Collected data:
Definition cupos_of_json (j : json) : lectura (Dict.t Z) :=
  match j with
  | JObj o => leer_todos cupo_of_json o
  | _ => SinModelo
  end.

Section Vehiculos.

Context {Cad : PyStr.Lib} {L : DatetimeLib}.

(** [Vehiculo.__init__]; [now] is the clock reading the default of
    [hora_entrada] takes. *)
Definition Vehiculo_init (now : datetime) (p t : string)
    (he : option string) (c : string) (n : Z) (la lo : option numero)
  : Vehiculo :=
  {| placa := PyStr.upper p;
     tipo := PyStr.lower t;
     hora_entrada :=
       match he with
       | Some s => if PyStr.truthy s then s else strftime now
       | None => strftime now
       end;
     cliente := PyStr.lower c;
     visitas := n;
     lat := la;
     lon := lo |}.

(** The argument [hora_entrada] as [__init__] sees it: a value that is
    false gives way to the clock; a string stays. *)
Definition hora_de_json (j : json) : lectura (option string) :=
  match j with
  | JStr s => Leido (Some s)
  | _ => if json_truthy j then SinModelo else Leido None
  end.

(** [Vehiculo.from_dict].  The three values a string method is called on
    are read first: nothing else in [__init__] can raise. *)
Definition from_dict (now : datetime) (d : json) : lectura Vehiculo :=
  match d with
  | JObj o =>
      let j_placa := Dict.get "placa" o (JStr "") in
      let j_tipo := Dict.get "tipo" o (JStr "") in
      let j_hora := Dict.get "hora_entrada" o JNull in
      let j_cliente := Dict.get "cliente" o (JStr "normal") in
      let j_visitas := Dict.get "visitas" o (JInt 0) in
      let j_lat := Dict.get "lat" o JNull in
      let j_lon := Dict.get "lon" o JNull in
      p <~ como_str j_placa ;;
      t <~ como_str j_tipo ;;
      c <~ como_str j_cliente ;;
      he <~ hora_de_json j_hora ;;
      n <~ como_int j_visitas ;;
      la <~ como_coord j_lat ;;
      lo <~ como_coord j_lon ;;
      Leido (Vehiculo_init now p t he c n la lo)
  | _ => Lanza AttributeError
  end.

(** [[Vehiculo.from_dict(d) for d in l]]; the [i]-th call reads the clock
    at [reloj i].  An entry the records cannot hold does not stop the
    comprehension, so an exception of a later entry is still raised. *)
Fixpoint from_dicts (reloj : nat -> datetime) (i : nat) (l : list json)
  : lectura (list Vehiculo) :=
  match l with
  | [] => Leido []
  | d :: l' =>
      match from_dict (reloj i) d with
      | Lanza e => Lanza e
      | Leido v => vs <~ from_dicts reloj (S i) l' ;; Leido (v :: vs)
      | SinModelo =>
          match from_dicts reloj (S i) l' with
          | Lanza e => Lanza e
          | _ => SinModelo
          end
      end
  end.

End Vehiculos.

(** ** class Parqueadero *)

(** [archivo_json] is what the file at that path holds. *)
Record Parqueadero : Type := mkParqueadero {
  cupos : Dict.t Z;
  vehiculos : list Vehiculo;
  historial : list Registro;
  operador_actual : option string;
  archivo_json : archivo
}.

(** The class attribute [tarifas], per hour. *)
Definition tarifas : Dict.t Z := [("carro", 2000); ("moto", 1000); ("bici", 500)].

Definition set_cupos (c : Dict.t Z) (s : Parqueadero) : Parqueadero :=
  mkParqueadero c (vehiculos s) (historial s) (operador_actual s) (archivo_json s).

Definition set_vehiculos (vs : list Vehiculo) (s : Parqueadero) : Parqueadero :=
  mkParqueadero (cupos s) vs (historial s) (operador_actual s) (archivo_json s).

Definition set_historial (h : list Registro) (s : Parqueadero) : Parqueadero :=
  mkParqueadero (cupos s) (vehiculos s) h (operador_actual s) (archivo_json s).

Definition set_archivo (f : archivo) (s : Parqueadero) : Parqueadero :=
  mkParqueadero (cupos s) (vehiculos s) (historial s) (operador_actual s) f.

(** [login] *)
Definition login (operador_name : string) (s : Parqueadero) : Parqueadero :=
  mkParqueadero (cupos s) (vehiculos s) (historial s) (Some operador_name)
    (archivo_json s).

(** *** Persistence *)

Definition json_of_cupos (c : Dict.t Z) : json :=
  JObj (map (fun kv => (fst kv, JInt (snd kv))) c).

(** The [payload] of [guardar_datos]. *)
Definition payload (s : Parqueadero) : json :=
  JObj [ ("cupos", json_of_cupos (cupos s));
         ("vehiculos", JList (map to_dict (vehiculos s)));
         ("historial", JList (map registro_dict (historial s))) ].

(** [guardar_datos]: the file now holds the payload. *)
Definition guardar_datos (s : Parqueadero) : Parqueadero :=
  set_archivo (Documento (payload s)) s.

(** *** Messages *)

Definition MSG_SIN_CUPOS : string :=
  "No hay cupos disponibles para ese tipo de vehículo.".

Definition alerta_queda_uno (t : string) : string :=
  ("Alerta: queda 1 cupo para " ++ t ++ "s.")%string.

Definition MSG_FRECUENTE : string :=
  "Cliente frecuente: descuento 10% en salida.".

Definition alerta_24h (p : string) : string :=
  ("Vehículo " ++ p ++ " lleva más de 24 horas estacionado.")%string.

Definition alerta_solo_uno (t : string) : string :=
  ("Solo queda 1 cupo para " ++ t ++ "s.")%string.

(** *** Entries *)

Section Entradas.

Context {Cad : PyStr.Lib}.

(** [sum(1 for r in historial if r["placa"].upper() == p.upper())] *)
Fixpoint visitas_previas (p : string) (h : list Registro) : Z :=
  match h with
  | [] => 0
  | r :: h' =>
      (if String.eqb (PyStr.upper (reg_placa r)) (PyStr.upper p) then 1 else 0)
      + visitas_previas p h'
  end.

(** The two assignments [registrar_entrada] makes to its argument. *)
Definition actualizar_visitas (h : list Registro) (veh : Vehiculo) : Vehiculo :=
  let veh1 := set_visitas (visitas_previas (placa veh) h + 1) veh in
  if 5 <=? visitas veh1 then set_cliente "frecuente" veh1 else veh1.

(** [registrar_entrada]: the new ledger and the returned pair. *)
Definition registrar_entrada (s : Parqueadero) (veh : Vehiculo)
  : Parqueadero * (bool * list string) :=
  let t := tipo veh in
  let available := Dict.get t (cupos s) 0 in
  if available <=? 0 then (s, (false, [MSG_SIN_CUPOS]))
  else
    let veh' := actualizar_visitas (historial s) veh in
    let s1 := set_vehiculos (vehiculos s ++ [veh']) s in
    let s2 := set_cupos (Dict.set t (available - 1) (cupos s1)) s1 in
    let s3 := guardar_datos s2 in
    let alerts1 :=
      if Dict.get t (cupos s3) 0 =? 1 then [alerta_queda_uno t] else [] in
    let alerts2 :=
      if String.eqb (cliente veh') "frecuente" then [MSG_FRECUENTE] else [] in
    (s3, (true, alerts1 ++ alerts2)).

End Entradas.

(** *** Exits *)

(** [max(1, int(segundos // 3600))] where [segundos] is the float
    [total_seconds()] of an elapsed time in microseconds. *)
Definition horas_facturadas (transcurrido : Z) : Z :=
  Z.max 1 (Bin64.piso_entre (total_seconds transcurrido) 3600).

(** [total], from [horas * tarifa] to [float(total)]. *)
Definition calcular_total (c : string) (horas tarifa : Z) : float :=
  let total := horas * tarifa in
  if String.eqb c "frecuente" then PrimFloat.mul (float_of_Z total) f0_9
  else if String.eqb c "mensual" then float_of_Z 0
  else float_of_Z total.

Section Operaciones.

Context {Cad : PyStr.Lib} {L : DatetimeLib}.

REQUIRED WORK = The response should be an exact copy of all the records above.

ANSWER TO THIS EXERCISE =
Definition cupos_of_json (j : json) : lectura (Dict.t Z) :=
  match j with
  | JObj o => leer_todos cupo_of_json o
  | _ => SinModelo
  end.

Section Vehiculos.

Context {Cad : PyStr.Lib} {L : DatetimeLib}.

(** [Vehiculo.__init__]; [now] is the clock reading the default of
    [hora_entrada] takes. *)
Definition Vehiculo_init (now : datetime) (p t : string)
    (he : option string) (c : string) (n : Z) (la lo : option numero)
  : Vehiculo :=
  {| placa := PyStr.upper p;
     tipo := PyStr.lower t;
     hora_entrada :=
       match he with
       | Some s => if PyStr.truthy s then s else strftime now
       | None => strftime now
       end;
     cliente := PyStr.lower c;
     visitas := n;
     lat := la;
     lon := lo |}.

(** The argument [hora_entrada] as [__init__] sees it: a value that is
    false gives way to the clock; a string stays. *)
Definition hora_de_json (j : json) : lectura (option string) :=
  match j with
  | JStr s => Leido (Some s)
  | _ => if json_truthy j then SinModelo else Leido None
  end.

(** [Vehiculo.from_dict].  The three values a string method is called on
    are read first: nothing else in [__init__] can raise. *)
Definition from_dict (now : datetime) (d : json) : lectura Vehiculo :=
  match d with
  | JObj o =>
      let j_placa := Dict.get "placa" o (JStr "") in
      let j_tipo := Dict.get "tipo" o (JStr "") in
      let j_hora := Dict.get "hora_entrada" o JNull in
      let j_cliente := Dict.get "cliente" o (JStr "normal") in
      let j_visitas := Dict.get "visitas" o (JInt 0) in
      let j_lat := Dict.get "lat" o JNull in
      let j_lon := Dict.get "lon" o JNull in
      p <~ como_str j_placa ;;
      t <~ como_str j_tipo ;;
      c <~ como_str j_cliente ;;
      he <~ hora_de_json j_hora ;;
      n <~ como_int j_visitas ;;
      la <~ como_coord j_lat ;;
      lo <~ como_coord j_lon ;;
      Leido (Vehiculo_init now p t he c n la lo)
  | _ => Lanza AttributeError
  end.

(** [[Vehiculo.from_dict(d) for d in l]]; the [i]-th call reads the clock
    at [reloj i].  An entry the records cannot hold does not stop the
    comprehension, so an exception of a later entry is still raised. *)
Fixpoint from_dicts (reloj : nat -> datetime) (i : nat) (l : list json)
  : lectura (list Vehiculo) :=
  match l with
  | [] => Leido []
  | d :: l' =>
      match from_dict (reloj i) d with
      | Lanza e => Lanza e
      | Leido v => vs <~ from_dicts reloj (S i) l' ;; Leido (v :: vs)
      | SinModelo =>
          match from_dicts reloj (S i) l' with
          | Lanza e => Lanza e
          | _ => SinModelo
          end
      end
  end.

End Vehiculos.

(** ** class Parqueadero *)

(** [archivo_json] is what the file at that path holds. *)
Record Parqueadero : Type := mkParqueadero {
  cupos : Dict.t Z;
  vehiculos : list Vehiculo;
  historial : list Registro;
  operador_actual : option string;
  archivo_json : archivo
}.

(** The class attribute [tarifas], per hour. *)
Definition tarifas : Dict.t Z := [("carro", 2000); ("moto", 1000); ("bici", 500)].

Definition set_cupos (c : Dict.t Z) (s : Parqueadero) : Parqueadero :=
  mkParqueadero c (vehiculos s) (historial s) (operador_actual s) (archivo_json s).

Definition set_vehiculos (vs : list Vehiculo) (s : Parqueadero) : Parqueadero :=
  mkParqueadero (cupos s) vs (historial s) (operador_actual s) (archivo_json s).

Definition set_historial (h : list Registro) (s : Parqueadero) : Parqueadero :=
  mkParqueadero (cupos s) (vehiculos s) h (operador_actual s) (archivo_json s).

Definition set_archivo (f : archivo) (s : Parqueadero) : Parqueadero :=
  mkParqueadero (cupos s) (vehiculos s) (historial s) (operador_actual s) f.

(** [login] *)
Definition login (operador_name : string) (s : Parqueadero) : Parqueadero :=
  mkParqueadero (cupos s) (vehiculos s) (historial s) (Some operador_name)
    (archivo_json s).

(** *** Persistence *)

Definition json_of_cupos (c : Dict.t Z) : json :=
  JObj (map (fun kv => (fst kv, JInt (snd kv))) c).

(** The [payload] of [guardar_datos]. *)
Definition payload (s : Parqueadero) : json :=
  JObj [ ("cupos", json_of_cupos (cupos s));
         ("vehiculos", JList (map to_dict (vehiculos s)));
         ("historial", JList (map registro_dict (historial s))) ].

(** [guardar_datos]: the file now holds the payload. *)
Definition guardar_datos (s : Parqueadero) : Parqueadero :=
  set_archivo (Documento (payload s)) s.

(** *** Messages *)

Definition MSG_SIN_CUPOS : string :=
  "No hay cupos disponibles para ese tipo de vehículo.".

Definition alerta_queda_uno (t : string) : string :=
  ("Alerta: queda 1 cupo para " ++ t ++ "s.")%string.

Definition MSG_FRECUENTE : string :=
  "Cliente frecuente: descuento 10% en salida.".

Definition alerta_24h (p : string) : string :=
  ("Vehículo " ++ p ++ " lleva más de 24 horas estacionado.")%string.

Definition alerta_solo_uno (t : string) : string :=
  ("Solo queda 1 cupo para " ++ t ++ "s.")%string.

(** *** Entries *)

Section Entradas.

Context {Cad : PyStr.Lib}.

(** [sum(1 for r in historial if r["placa"].upper() == p.upper())] *)
Fixpoint visitas_previas (p : string) (h : list Registro) : Z :=
  match h with
  | [] => 0
  | r :: h' =>
      (if String.eqb (PyStr.upper (reg_placa r)) (PyStr.upper p) then 1 else 0)
      + visitas_previas p h'
  end.

(** The two assignments [registrar_entrada] makes to its argument. *)
Definition actualizar_visitas (h : list Registro) (veh : Vehiculo) : Vehiculo :=
  let veh1 := set_visitas (visitas_previas (placa veh) h + 1) veh in
  if 5 <=? visitas veh1 then set_cliente "frecuente" veh1 else veh1.

(** [registrar_entrada]: the new ledger and the returned pair. *)
Definition registrar_entrada (s : Parqueadero) (veh : Vehiculo)
  : Parqueadero * (bool * list string) :=
  let t := tipo veh in
  let available := Dict.get t (cupos s) 0 in
  if available <=? 0 then (s, (false, [MSG_SIN_CUPOS]))
  else
    let veh' := actualizar_visitas (historial s) veh in
    let s1 := set_vehiculos (vehiculos s ++ [veh']) s in
    let s2 := set_cupos (Dict.set t (available - 1) (cupos s1)) s1 in
    let s3 := guardar_datos s2 in
    let alerts1 :=
      if Dict.get t (cupos s3) 0 =? 1 then [alerta_queda_uno t] else [] in
    let alerts2 :=
      if String.eqb (cliente veh') "frecuente" then [MSG_FRECUENTE] else [] in
    (s3, (true, alerts1 ++ alerts2)).

End Entradas.

(** *** Exits *)

(** [max(1, int(segundos // 3600))] where [segundos] is the float
    [total_seconds()] of an elapsed time in microseconds. *)
Definition horas_facturadas (transcurrido : Z) : Z :=
  Z.max 1 (Bin64.piso_entre (total_seconds transcurrido) 3600).

(** [total], from [horas * tarifa] to [float(total)]. *)
Definition calcular_total (c : string) (horas tarifa : Z) : float :=
  let total := horas * tarifa in
  if String.eqb c "frecuente" then PrimFloat.mul (float_of_Z total) f0_9
  else if String.eqb c "mensual" then float_of_Z 0
  else float_of_Z total.

Section Operaciones.

Context {Cad : PyStr.Lib} {L : DatetimeLib}.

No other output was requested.